Con respecto a Callejeros, cree que “hay responsabilidad”, pero desestima la intención de matar: “Me parece demasiado. El tema es hacerse cargo de los propios errores que se cometen y no tratar de zafar de cosas de las que no se puede”, reflexiona. No le recrimina nada a la plana mayor del rock, considera que al haber tantas bandas que bancaron a Callejeros, “las grandes estrellas quedaron estrelladas”. Y lo defiende con una frase bien renguera: “Cada cual pisa como quiere y tiene su razón de ser”.
Patricio Martínez no es sobreviviente de Cromañón, de milagro. Estuvo las dos noches anteriores. “Me acuerdo clarito como era el boliche por dentro.

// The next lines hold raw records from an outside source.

(** The clean-up of the dealer's ZIP before the lookup. *)
Definition normalize_zip (dealer_zip : string) : string :=
  let dealer_zip := Py.strip dealer_zip in
  let dealer_zip :=
    if negb (Py.isdigit dealer_zip) then Py.keep_chars Py.is_digit dealer_zip
    else dealer_zip in
  Py.take 5 (Py.zfill 5 dealer_zip).

(** [sorted([all_zip_list[j] for j in range(len(all_zip_list)) if mask[j]])]. *)
Definition nearby (all_zip_list : list string) (mask : list bool) : list string :=
  StringSort.sort (map fst (List.filter snd (combine all_zip_list mask))).

(** The body of the loop over the dealers. *)
Definition expand_dealer (radius_miles : Z) (zip_coords : dict)
    (all_zip_list : list string) (all_lats all_lons : list R)
    (stats : Stats) (dealer : Dealer) : Stats * Dealer :=
  match zip (address dealer) with
  | None | Some EmptyString =>
      (mkStats (expanded stats) (skipped_no_zip stats + 1) (skipped_not_found stats)
         (total_zips stats) (min_coverage stats) (max_coverage stats),
       set_coverage_zips [] dealer)
  | Some dealer_zip =>
      let dealer_zip := normalize_zip dealer_zip in
      match dict_get dealer_zip zip_coords with
      | None =>
          (mkStats (expanded stats) (skipped_no_zip stats)
             (skipped_not_found stats + 1) (total_zips stats)
             (min_coverage stats) (max_coverage stats),
           set_coverage_zips [dealer_zip] dealer)
      | Some (center_lat, center_lon) =>
          let distances := haversine_vec center_lat center_lon all_lats all_lons in
          let mask := map (le_radius radius_miles) distances in
          let nearby_zips := nearby all_zip_list mask in
          let dealer :=
            set_coverage_radius_miles radius_miles
              (set_coverage_zips nearby_zips dealer) in
          let coverage_count := length nearby_zips in
          (mkStats (expanded stats + 1) (skipped_no_zip stats)
             (skipped_not_found stats) (total_zips stats + coverage_count)
             (Some (match min_coverage stats with
                    | None => coverage_count
                    | Some m => Nat.min m coverage_count
                    end))
             (Nat.max (max_coverage stats) coverage_count),
           dealer)
      end
  end.
(** A window from sample 1 to sample 4 on traces of three samples. *)
Lemma time_variant_mute_past_end_witness :
  exists msg st',
    Mute.time_variant_mute 0%nat Mute.seconds_0_001
      (4 * Mute.seconds_0_001) Mute.seconds_0_001 Mute.two_trace_store
    = (Raise (IndexError msg), st').
Proof.
  apply (time_variant_mute_past_end Mute.two_trace_store 0%nat
           [1; 2; 3]%float [ [4; 5; 6]%float ] _ _ _ 1%float 4%float 1%Z 4%Z);
    [reflexivity
    |vm_compute; reflexivity|vm_compute; reflexivity
    |vm_compute; reflexivity|vm_compute; reflexivity
    |lia|simpl; lia].
Defined.


(** *** The polygon mute *)

Section Polygon.
Variable contains_point : list (float * float) -> Z * Z -> bool.

(** X6. The polygon mute with a polygon drawn. It returns a new matrix
    of the shape of [self.data] in which the sample [j] of the trace [i]
    is zero when the point [(i, j)] is inside the polygon, and the input
    sample otherwise. *)
Theorem apply_polygon_mute_cells (polygon : list (float * float))
  (d : ref) (st : store) (a : ndarray) :
  st !! d = Some a ->
  exists muted,
    Mute.apply_polygon_mute contains_point
      {| Mute.mute_polygon := Some polygon; Mute.data := Some d |} st
    = (Ok (Some (length st)), st ++ [muted])
    /\ same_shape a muted
    /\ forall (i j : nat) (trace : list float) (x : float),
         a !! i = Some trace -> trace !! j = Some x ->
         exists mtrace,
           muted !! i = Some mtrace
           /\ mtrace !! j
              = Some (if contains_point polygon (Z.of_nat i, Z.of_nat j)
                      then 0%float else x).
Proof.
  intros Hdata. eexists. split; [|split].
  - unfold Mute.apply_polygon_mute, bindM, load, alloc, ret. simpl.
    rewrite Hdata. reflexivity.
  - unfold same_shape. apply list_eq. intros i.
    rewrite !list_lookup_fmap, lookup_zip_with, list_lookup_imap.
    destruct (a !! i) as [trace|]; simpl; [|reflexivity].
    rewrite length_zip_with, length_imap, Nat.min_id. reflexivity.
  - intros i j trace x Hi Hj. eexists. split.
    + rewrite lookup_zip_with, list_lookup_imap, Hi. simpl. reflexivity.
    + rewrite lookup_zip_with, list_lookup_imap, Hj. simpl. reflexivity.
Qed.

End Polygon.

(** The polygon mute on two traces of three samples, with a region that
    holds the first sample of each trace. *)
Lemma apply_polygon_mute_cells_witness :
  exists muted,
    Mute.apply_polygon_mute Mute.first_sample_inside
      {| Mute.mute_polygon := Some []; Mute.data := Some 0%nat |}
      Mute.two_trace_store
    = (Ok (Some 1%nat), Mute.two_trace_store ++ [muted])
    /\ same_shape [ [1; 2; 3]; [4; 5; 6] ]%float muted
    /\ forall (i j : nat) (trace : list float) (x : float),
         [ [1; 2; 3]; [4; 5; 6] ]%float !! i = Some trace ->
         trace !! j = Some x ->
         exists mtrace,
           muted !! i = Some mtrace
           /\ mtrace !! j
              = Some (if Mute.first_sample_inside []
                           (Z.of_nat i, Z.of_nat j)
                      then 0%float else x).
Proof.
  apply (apply_polygon_mute_cells Mute.first_sample_inside [] 0%nat
           Mute.two_trace_store [ [1; 2; 3]; [4; 5; 6] ]%float).
  reflexivity.
Defined.

(** *** The predefined mutes *)

Lemma deep_zone_mute_spec (data : ref) (sample_interval : float)
  (st0 : store) :
  wp (PredefinedMute.deep_zone_mute data sample_interval)
     (well_behaved st0 data) st0.
Proof.
  unfold PredefinedMute.deep_zone_mute.
  apply wp_bind, wp_load; [intros a _|raise_done].
  apply bottom_mute_spec.
Qed.

(** X7. The three predefined mutes (shallow zone, deep zone, marine
    direct wave) behave as the mutes they are built from: each leaves
    every array of the caller's store as it was, whether it returns or
    raises, and what it returns is a new array of the shape of the
    input. *)
Theorem predefined_mutes_functional (data : ref) (sample_interval : float) :
  (functional_operation (PredefinedMute.shallow_zone_mute data sample_interval)
   /\ keeps_shape data
        (PredefinedMute.shallow_zone_mute data sample_interval))
  /\ (functional_operation
        (PredefinedMute.deep_zone_mute data sample_interval)
      /\ keeps_shape data
           (PredefinedMute.deep_zone_mute data sample_interval))
  /\ (functional_operation
        (PredefinedMute.marine_direct_wave_mute data sample_interval)
      /\ keeps_shape data
           (PredefinedMute.marine_direct_wave_mute data sample_interval)).
Proof.
  repeat apply conj;
    first [eapply functional_operation_intro | apply keeps_shape_intro];
    intros st0;
    first [apply top_mute_spec | apply deep_zone_mute_spec].
Qed.

End MuteBoundaries.

(** ** The gains, trace by trace *)

Module GainProofs.
Import Np NpOps Effect StoreProofs MuteBoundaries.

Lemma range_from_zero (n : nat) :
  range 0 (Z.of_nat n) = map Z.of_nat (seq 0 n).
Proof.
  unfold range. rewrite Z.sub_0_r, Nat2Z.id. apply map_ext. intros k. lia.
Qed.

(** The loop shared by [agc_gain], [tvg_gain] and [wiener_deconvolution]
    when the function [f] applied to each trace returns a row of the
    length of the trace: it fills the output array row by row and
    returns. *)
Section RowLoop.
Variables (data out : ref).
Variable f : list float -> Result (list float).
Variable a : ndarray.
Hypothesis distinct : data <> out.
Hypothesis rows_return :
  forall row, row ∈ a -> exists r, f row = Ok r /\ length r = length row.

Lemma row_loop_returns (m : nat) :
  forall (i : nat) (st : store) (cur : ndarray),
    i + m = length a ->
    st !! data = Some a ->
    st !! out = Some cur ->
    rows_filled f a i cur ->
    exists cur',
      forM_ (map Z.of_nat (seq i m))
        (fun i =>
           let! a := load data in
           let! k := lift (index i (length a)) in
           match a !! k with
           | Some trace =>
               let! row := lift (f trace) in
               update out (setitem_row_values i row)
           | None => raise (IndexError "index out of bounds")
           end) st
      = (Ok tt, <[out := cur']> st)
      /\ rows_filled f a (length a) cur'.
Proof using distinct rows_return.
  induction m as [|m IH]; intros i st cur Him Hdata Hout Hfilled.
  - exists cur. split.
    + simpl. unfold ret. f_equal. symmetry. apply list_insert_id. exact Hout.
    + replace (length a) with i by lia. exact Hfilled.
  - assert (Hi : i < length a) by lia.
    destruct (lookup_lt_is_Some_2 a i Hi) as [row Hrow].
    destruct (rows_return row) as (r & Hr & Hlen);
      [eapply list_elem_of_lookup_2; exact Hrow|].
    destruct Hfilled as [Hshape Hdone].
    assert (Hcur_len : length cur = length a).
    { unfold same_shape in Hshape.
      rewrite <- (length_map length cur), <- Hshape. apply length_map. }
    destruct (lookup_lt_is_Some_2 cur i ltac:(lia)) as [old Hold].
    assert (Hold_len : length old = length row).
    { unfold same_shape in Hshape.
      assert (H : (map length a) !! i = (map length cur) !! i)
        by (rewrite Hshape; reflexivity).
      change (map length a) with (length <$> a) in H.
      change (map length cur) with (length <$> cur) in H.
      rewrite !list_lookup_fmap, Hrow, Hold in H. simpl in H.
      injection H as H. symmetry. exact H. }
    assert (Hout_lt : out < length st) by (eapply lookup_lt_Some; exact Hout).
    assert (Hstep :
      (let! a := load data in
       let! k := lift (index (Z.of_nat i) (length a)) in
       match a !! k with
       | Some trace =>
           let! row := lift (f trace) in
           update out (setitem_row_values (Z.of_nat i) row)
       | None => raise (IndexError "index out of bounds")
       end) st = (Ok tt, <[out := <[i := r]> cur]> st)).
    { unfold bindM, load, lift, update. rewrite Hdata.
      rewrite index_of_nat by exact Hi. rewrite Hrow, Hr, Hout.
      unfold setitem_row_values. rewrite index_of_nat by lia. simpl.
      rewrite Hold. rewrite Hlen, <- Hold_len, Nat.eqb_refl. reflexivity. }
    destruct (IH (S i) (<[out := <[i := r]> cur]> st) (<[i := r]> cur))
      as (cur' & Hrun & Hfilled').
    + lia.
    + rewrite list_lookup_insert_ne by congruence. exact Hdata.
    + apply list_lookup_insert_eq. exact Hout_lt.
    + split.
      * apply (same_shape_trans a cur _ Hshape).
        apply (same_shape_insert i old r cur Hold). congruence.
      * intros t row' Ht Hrow'. destruct (decide (t = i)) as [->|Hne].
        -- rewrite Hrow in Hrow'. injection Hrow' as <-.
           exists r. split; [|exact Hr].
           apply list_lookup_insert_eq. lia.
        -- destruct (Hdone t row' ltac:(lia) Hrow') as (r' & Hr' & Hf).
           exists r'. split; [|exact Hf].
           rewrite list_lookup_insert_ne by congruence. exact Hr'.
    + exists cur'. split; [|exact Hfilled'].
      cbn [seq map forM_]. unfold bindM at 1. rewrite Hstep.
      rewrite Hrun, list_insert_insert_eq. reflexivity.
Qed.

(** An operation of the form [out = np.zeros_like(data)], the loop,
    [return out]. *)
Lemma zeros_then_rows (st : store) :
  st !! data = Some a ->
  out = length st ->
  exists result,
    (let! _ :=
       forM_ (range 0 (Z.of_nat (length a)))
         (fun i =>
            let! a := load data in
            let! k := lift (index i (length a)) in
            match a !! k with
            | Some trace =>
                let! row := lift (f trace) in
                update out (setitem_row_values i row)
            | None => raise (IndexError "index out of bounds")
            end) in
     ret out) (st ++ [map (map (fun _ => 0%float)) a])
    = (Ok (length st), st ++ [result])
    /\ same_shape a result
    /\ forall (t : nat) (row : list float),
         a !! t = Some row ->
         exists r, result !! t = Some r /\ f row = Ok r.
Proof using distinct rows_return.
  intros Hdata Hout.
  destruct (row_loop_returns (length a) 0
              (st ++ [map (map (fun _ => 0%float)) a])
              (map (map (fun _ => 0%float)) a))
    as (cur' & Hrun & Hshape & Hrows).
  - reflexivity.
  - apply lookup_app_l_Some. exact Hdata.
  - rewrite lookup_app_r by lia.
    replace (out - length st) with 0 by lia. reflexivity.
  - split.
    + apply same_shape_map. intros row. apply length_map.
    + intros t row Ht. lia.
  - exists cur'. split; [|split; [exact Hshape|]].
    + rewrite range_from_zero. unfold bindM at 1. rewrite Hrun.
      unfold ret. rewrite insert_app_r_alt by lia.
      replace (out - length st) with 0 by lia. rewrite Hout. reflexivity.
    + intros t row Ht. apply (Hrows t row); [|exact Ht].
      eapply lookup_lt_Some. exact Ht.
Qed.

No entramos hasta minutos antes que empezara el show, por el calor”, comenta. “No fui el día del incendio porque a la hermana de un amigo le tocó trabajar y no queríamos ir sin ella. Se ve que no tenía que estar ahí”. Muchas veces se habló de que el boliche rebalsaba la capacidad y él lo supo al comprar las entradas: “Para el 30 nos dieron una rifa como entrada, yo tenía el numero 431, lo que significa que ya estaban vendiendo por demás”.
Su vida cambió esa noche, por no estar. Tenía 14 años. No fue parte de esa tragedia, le pasó cerca, de alguna manera volvió a nacer. La madre lo abrazó muy fuerte mientras lloraba. Pero en medio del dolor que mostraba la tele la mañana del 31, se fue con su abuela y su madre para Once a ayudar. “Nadie nos dio bola, todos estaban en el aire. Era desconsuelo y muerte por donde mires. Maxi Djerti (guitarrista de la banda) se agarraba la cabeza en el hospital y gritaba que había matado a todos sus familiares. Fue devastador”, relata.
Patricio continúo viendo a la banda a pesar de la tragedia. Dice que no cambia opiniones con los que culpan a Callejeros, pero que los respeta. En varias marchas le gritaron “asesino” por su tatuaje con las iniciales “Cjs”. Vivió muy tranquilo las marchas por la absolución pero que ya no es lo mismo: “Fontanet lo disfrutaba, ahora va a trabajar”. Patricio es padre de una nena hermosa y festeja estar vivo.
Estas son tres historias sobre la tragedia no natural más grande de la Argentina. Seguramente hay muchas otras por escuchar. A 10 años de la noche más triste del rock, sigamos escuchando historias, por los sueños que se hundieron allá.